I mean webpack is slow, and css can be annoying sure, but c'mon, 2 days? I'm having trouble seeing that take two days unless you're doing a lot more than a form with two text input boxes and a button for signup and one for login in the modern version, which would make it an apples to oranges comparison.
2 days is fast. OP left out that most companies nowadays run a separate front end team, so now you need your backend team and front end team to have a meeting about what proper JSON should be returned, then the front end mocks that response and implements the form behavior, all the while the backend implements server functionality, then someone else (usually) tests this integration, then someone else deploys it. If nothing in that multi-team communication pipeline breaks you’re very lucky.
If you can all get that done in 2 days you’re running a very fast dev team. Minus the QA and DevOps team my point is that a SPA/JavaScript-heavy web app is not only a technological choice but an organizational one. Things used to be faster because there were fewer divisions in the software, therefore fewer divisions in the organization.
Expectations have also changed in various ways since "the simple days" when devs were the product managers, the implementors and testers all in one.

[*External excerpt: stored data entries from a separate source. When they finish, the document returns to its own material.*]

(* ===== verification/TsyncTheorems.v ===== *)
(** * Landlock: what the two barriers guarantee *)

From stdpp Require Import list.
From S2P Require Import Prelude Result Landlock LandlockDomain Tsync TsyncProof TsyncLive.


(** A group of two siblings and a domain of one layer. *)
Definition free_thread : Thread :=
  {| th_domain := None; th_nnp := false; th_work := false; th_stamp := false; th_notify := false; th_exiting := false; th_mode := Running |}.

Definition group_of (l : list Thread) : Sync :=
  {| threads := l; committed := false; expected := 0; prepared := 0; finished := 0; pc := Start; i_domain := None; i_nnp := false |}.

Definition one_layer : Layer :=
  {| l_handled_fs := 1; l_handled_net := 0; l_scoped := 0; l_quiet_fs := 0; l_quiet_net := 0; l_quiet_scoped := 0; l_fs := []; l_net := []; l_log := 0 |}.

Definition one_domain : Domain := {| d_layers := [one_layer]; ancestry := [1] |}.

Lemma group_initial l : Forall idle l -> initial (group_of l).
Proof. by constructor. Qed.

Lemma free_idle : idle free_thread.
Proof. split_and!; [done..|right; done]. Qed.



(** As long as no thread exits, the transaction cannot
    block. Whatever the threads have done so far, a bounded number of actions
    they take by themselves (running their queued work, and the steps of the
    caller) leads to the return of the call. *)
Theorem tsync_completes dom nnp acts s s' :
  initial s -> Forall (fun t => th_mode t = Running) (threads s) ->
  forallb (fun a => cloned a && no_exit a) acts = true -> run dom nnp acts s = Some s' ->
  exists acts' s'', run dom nnp acts' s' = Some s'' /\ pc s'' = Returned /\ (length acts' <= measure s')%nat.
Proof.
  intros Hi Hrun Hc Hr. assert (Hc' : forallb cloned acts = true).
  { rewrite forallb_forall in Hc |- *. intros a Ha. by apply Hc, andb_true_iff in Ha as []. }
  pose proof (run_inv _ _ _ _ _ (initial_inv dom nnp s Hi) Hc' Hr) as Hinv.
  assert (Hl : live_inv s).
  { constructor; [|rewrite (in_pc _ Hi); apply seq_bound]. apply Forall_forall. intros t Hin.
    pose proof (proj1 (Forall_forall _ _) (in_threads _ Hi) t Hin) as (Hw & _ & Hx). pose proof (proj1 (Forall_forall _ _) Hrun t Hin) as Hm. cbn in Hm.
    split_and!; [|by rewrite Hw|by rewrite Hm]. destruct Hx as [Hx|[_ Hx]]; [congruence|done]. }
  destruct (completes dom nnp (measure s') s' (Nat.le_refl _) Hinv (live_run _ _ _ _ _ Hl Hc Hr)) as (acts' & s'' & _ & H1 & H2 & H3).
  eauto.
Qed.

Lemma tsync_completes_witness : exists acts' s'', run None true acts' (group_of [free_thread; free_thread]) = Some s'' /\ pc s'' = Returned /\
  (length acts' <= measure (group_of [free_thread; free_thread]))%nat.
Proof.
  apply (tsync_completes None true [] (group_of [free_thread; free_thread])); [|repeat constructor|done|done].
  apply group_initial. repeat constructor; apply free_idle.
Defined.

(** ** A thread that exits at the wrong moment *)

(** Enrolled after it cancelled, a thread never pays its debts. *)
Definition doomed (s : Sync) : Prop :=
  exists i t, threads s !! i = Some t /\ th_stamp t = true /\ th_work t = true /\ th_mode t = ExitCleared.

Lemma doomed_move s t f p q s' :
  doomed s -> (forall th th', th_mode th = ExitCleared -> f th = Some th' -> th_stamp th' = th_stamp th /\ th_work th' = th_work th /\ th_mode th' = ExitCleared) ->
  on_thread t f p q s = Some s' -> doomed s'.
Proof.
  intros (i & th & Hi & Hs & Hw & Hm) Hf. unfold on_thread. destruct (threads s !! t) as [th0|] eqn:Ht; [|done]. destruct (f th0) as [th'|] eqn:E; [|done].
  intros [= <-]. exists i. cbn [count set_threads threads]. destruct (decide (t = i)) as [->|Hne].
  - simplify_eq. destruct (Hf th th' Hm E) as (H1 & H2 & H3). exists th'. rewrite list_lookup_insert_eq by by eapply lookup_lt_Some. split_and!; congruence.
  - exists th. by rewrite list_lookup_insert_ne.
Qed.

Lemma doomed_add s t s' : doomed s -> add_thread t s = Some s' -> doomed s'.
Proof.
  intros (i & th & Hi & H). unfold add_thread. destruct (threads s !! t); [|done]. case_decide; [|done]. intros [= <-].
  exists i, th. split; [|done]. cbn. by apply lookup_app_l_Some.
Qed.

Lemma doomed_init dom nnp s s' :
  sync_inv dom nnp s -> doomed s -> committed s = false -> init_step dom nnp s = Some s' -> doomed s' /\ committed s' = false.
Proof.
  intros Hinv Hd Hc. pose proof Hd as (i & th & Hi & Hs & Hw & Hm). unfold init_step.
  destruct (pc s) as [|[|t rest] found|t rest found|found| |] eqn:Ep.
  - by intros [= <-].
  - by intros [= <-].
  - destruct (threads s !! t); [|done]. destruct (may_enqueue _); by intros [= <-].
  - destruct (threads s !! t) as [th0|] eqn:Ht; [|done]. destruct (enqueue_locked th0) as [th'|] eqn:E; intros [= <-]; [|done].
    split; [|done]. exists i, th. split; [|done]. cbn. rewrite list_lookup_insert_ne; [done|]. intros ->. simplify_eq.
    unfold enqueue_locked in E. by rewrite Hs in E.
  - destruct (prepared s =? expected s) eqn:Eb; [|done]. to_prop. destruct found; intros [= <-]; [done|]. exfalso.
    rewrite (sv_prepared _ _ _ Hinv), (sv_expected _ _ _ Hinv) in Eb.
    pose proof (sum_tight is_prepared th_stamp _ prepared_stamped Eb th (list_elem_of_lookup_2 _ _ _ Hi) Hs) as Hp.
    unfold is_prepared in Hp. by rewrite Hs, Hw in Hp.
  - pose proof (sv_pc _ _ _ Hinv) as Hpc. rewrite Ep in Hpc. cbn in Hpc. congruence.
  - done.
Qed.

Lemma doomed_act dom nnp a s s' :
  sync_inv dom nnp s -> doomed s -> committed s = false -> act dom nnp a s = Some s' -> doomed s' /\ committed s' = false.
Proof.
  intros Hinv Hd Hc Ha.
  assert (Hk : forall t f p q, on_thread t f p q s = Some s' -> committed s' = false).
  { intros t f p q H. unfold on_thread in H. destruct (threads s !! t) as [th|]; [|done]. destruct (f th); [|done]. by simplify_eq. }
  assert (Hadd : forall t, add_thread t s = Some s' -> doomed s' /\ committed s' = false).
  { intros t H. split; [by eapply doomed_add|]. unfold add_thread in H. destruct (threads s !! t); [|done]. case_decide; [|done]. by simplify_eq. }
  destruct a; cbn [act] in Ha; [by eapply doomed_init| | | | | | | | | | | |]; try (split; [|by eapply Hk]; eapply doomed_move; [done| |exact Ha]; intros th th' Hm).
  - unfold take_step. by rewrite decide_False by (rewrite Hm; done).
  - unfold mode_step. by rewrite decide_False by (rewrite Hm; done).
  - unfold apply_step. by rewrite decide_False by (rewrite Hm; done).
  - unfold mode_step. by rewrite decide_False by (rewrite Hm; done).
  - unfold exit_step. by rewrite decide_False by (rewrite Hm; done).
  - unfold mode_step. by rewrite decide_False by (rewrite Hm; done).
  - unfold mode_step. by rewrite decide_False by (rewrite Hm; done).
  - unfold exiting_step. rewrite decide_True by done. by intros [= <-].
  - destruct (locked s); [done|]. by eapply Hadd.
  - by eapply Hadd.
  - unfold restrict_step. by rewrite decide_False by (rewrite Hm; done).
  - unfold nnp_step. by rewrite decide_False by (rewrite Hm; done).
Qed.

Lemma doomed_run dom nnp acts s s' :
  sync_inv dom nnp s -> doomed s -> committed s = false -> forallb cloned acts = true -> run dom nnp acts s = Some s' -> committed s' = false.
Proof.
  revert s. induction acts as [|a acts IH]; intros s Hinv Hd Hc; cbn [forallb run]; [by intros _ [= <-]|]. intros [Ha Hcl]%andb_true_iff.
  destruct (act dom nnp a s) as [s1|] eqn:E; [|done]. destruct (doomed_act _ _ _ _ _ Hinv Hd Hc E). apply IH; try done. by eapply act_inv.
Qed.

(** The sibling cancels its work on the way out, finds none, and is enrolled
    before it publishes that it is exiting. *)
Definition late_enrolment : list Action := [Init; SExit 0; Init; Init; SExiting 0].

(** The cancellation of an exiting thread and the flag that
    keeps it out of later transactions are two steps, in this order; a thread
    enrolled between them is never prepared. After that, whatever runs, the
    transaction does not commit and its call does not return. *)
Theorem tsync_exit_hangs dom nnp :
  exists s, run dom nnp late_enrolment (group_of [free_thread]) = Some s /\
    forall acts s', forallb cloned acts = true -> run dom nnp acts s = Some s' -> committed s' = false /\ pc s' <> Returned.
Proof.
  destruct (run dom nnp late_enrolment (group_of [free_thread])) as [s|] eqn:E; [|by vm_compute in E]. exists s. split; [done|].
  assert (Hinv : sync_inv dom nnp s).
  { refine (run_inv _ _ late_enrolment _ _ (initial_inv _ _ _ _) eq_refl E). apply group_initial. constructor; [apply free_idle|constructor]. }
  assert (Hd : doomed s /\ committed s = false).
  { vm_compute in E. injection E as <-. split; [|done]. eexists 0%nat, _. done. }
  intros acts s' Hc Hr. assert (Hf : committed s' = false) by (eapply doomed_run; [exact Hinv|apply Hd|apply Hd|done|done]). split; [done|].
  intros Hp. pose proof (sv_pc _ _ _ (run_inv _ _ _ _ _ Hinv Hc Hr)) as Hpc. rewrite Hp in Hpc. cbn in Hpc. congruence.
Qed.

(** ** A thread created outside [clone] *)

(** A sibling creates a thread behind the scan and exits before the scan
    comes to it. *)
Definition late_thread : list Action := [Init; SNtThread 0; SExit 0; SExiting 0; Init; Init; Init; Init].

(** The call returns, and the new thread runs without the domain. *)
Lemma nt_thread_missed :
  exists s t, run (Some one_domain) false late_thread (group_of [free_thread]) = Some s /\ pc s = Returned /\
    threads s !! 1%nat = Some t /\ th_mode t = Running /\ th_domain t = None.
Proof. eexists _, _. split_and!; [vm_compute; reflexivity|done..]. Qed.

(** [clone] refuses to create a thread meanwhile. *)
Lemma clone_refused dom nnp t s : locked s = true -> act dom nnp (SClone t) s = None.
Proof. intros H. cbn. by rewrite H. Qed.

Some things are better now, some things are worse.
I used to be able to churn out a form, naively, in two hours because I could just implement the elements, inline style them, give them a name and then go implement the backend form handler. Now there's a checklist of requirements: does it implement our design system, does it have test id attributes, is it responsive, does it work with password managers and auto populating form fillers, does it support internationalization, does it support multiple languages correctly, does it provide client side data validation, does the server return errors correctly and how should they be displayed, does it have rendering tests, does it have end to end tests, and so on and on and on.

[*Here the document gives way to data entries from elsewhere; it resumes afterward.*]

(** A call of the thread on its own table. *)
Definition table_call (flush copyout : Z -> result unit) (tid : nat) (c : Call) : M World (result Z) :=
  w ← get;
  match w_tasks w !! tid with
  | None => ret (Err Esrch)
  | Some task => match tk_table task with None => ret (Err Ebadf) | Some i => on_table i (exec flush copyout c) end
  end.

Lemma table_call_ok flush copyout tid c w :
  world_ok w -> call_ok c -> brings c = [] -> wp (table_call flush copyout tid c) (fun _ w' => world_ok w') w.
Proof.
  intros Hw Hc Hb. unfold table_call. wp_step. wp_step. destruct (w_tasks w !! tid) as [task|] eqn:Et; [|by wp_step].
  destruct (tk_table task) as [i|] eqn:Ei; [|by wp_step]. pose proof (to_table _ _ (task_of _ _ _ Hw Et) i Ei) as Hi.
  eapply wp_mono; [eapply (on_table_call flush copyout c i _ w Hw Hi Hc); [rewrite Hb; by constructor|]|].
  { intros t Q H. exact H. }
  by intros r w' [H _].
Qed.

(** ** Checks *)

Lemma domain_of w tid d : world_ok w -> Ll.current_domain w tid = Some d -> domain_typed (length (logs (w_logs w))) d.
Proof.
  intros Hw. unfold Ll.current_domain. destruct (w_tasks w !! tid) as [t|] eqn:Et; [|done]. exact (to_domain _ _ (task_of _ _ _ Hw Et) d).
Qed.

(** The logs a check by the thread works on. *)
Definition view_logs (w : World) (tid : nat) : Logs :=
  {| logs := logs (w_logs w); audit_enabled := audit_enabled (w_logs w);
     exec_source := if w_source w then Some (Ll.current_exec_layers w tid) else None; records := records (w_logs w) |}.

Lemma by_thread_wp {A} tid (m : M Logs A) w Q :
  wp m (fun a s => Q a (put_wlogs s w)) (view_logs w tid) -> wp (Ll.by_thread tid m) Q w.
Proof. intros H. unfold Ll.by_thread. wp_step. wp_step. apply wp_zoom. exact H. Qed.

Lemma by_thread_ok {A} tid d (m : M Logs A) w :
  world_ok w -> domain_typed (length (logs (w_logs w))) d -> tame d m -> wp (Ll.by_thread tid m) (fun _ w' => world_ok w') w.
Proof.
  intros Hw Hd Hm. apply by_thread_wp. destruct (domain_typed_ok _ d (view_logs w tid) Hd eq_refl) as [_ Hl].
  eapply wp_mono; [exact (Hm _ Hl)|]. intros a s E. cbn in E. apply put_wlogs_ok; [lia|done].
Qed.

Lemma checked_ok {A B} tid (m : Domain -> M Logs A) (k : A -> M World B) (dflt : B) w :
  world_ok w -> (forall d, tame d (m d)) -> (forall a w', world_ok w' -> wp (k a) (fun _ w'' => world_ok w'') w') ->
  wp (w ← get; match Ll.current_domain w tid with None => ret dflt | Some d => a ← Ll.by_thread tid (m d); k a end) (fun _ w' => world_ok w') w.
Proof.
  intros Hw Hm Hk. wp_step. wp_step. destruct (Ll.current_domain w tid) as [d|] eqn:Ed; [|by wp_step].
  wp_step. eapply wp_mono; [apply (by_thread_ok tid d _ w Hw (domain_of _ _ _ Hw Ed) (Hm d))|]. intros a w' Hw'. by apply Hk.
Qed.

Most of this isn't needed for a personal project or proof of concept but for a reliable product that millions of people use globally, a lot of it is table stakes or legal liability. You can certainly do it server side too, but the two hour effort window is still gone.
It's not just 2 input boxes, unfortunately. It's also a backend part, adding sessions, requiring the user to be signed in. It is also sign out functionality.
In MVC framework, you just annotate a bunch of controllers, import Sign In and Sign Out functionality, and you are all set.
Another examples might be building data grids, CRUD functionalities, or more complex validation situations. Back then, you designed database, generated CRUDs, it automatically added Bootstrap CSS compatible classes. You added one beforeSave handlers to add extra logic, and it was done.
We web developers had to be competitive, because our competition were people using tools like Delphi, where you could drag'n'drop 30 screens in a day. It was ugly (default Windows 98 WinAPI look), it wasn't responsive, it wasn't prepared for people with disabilities, but it was hyperproductive.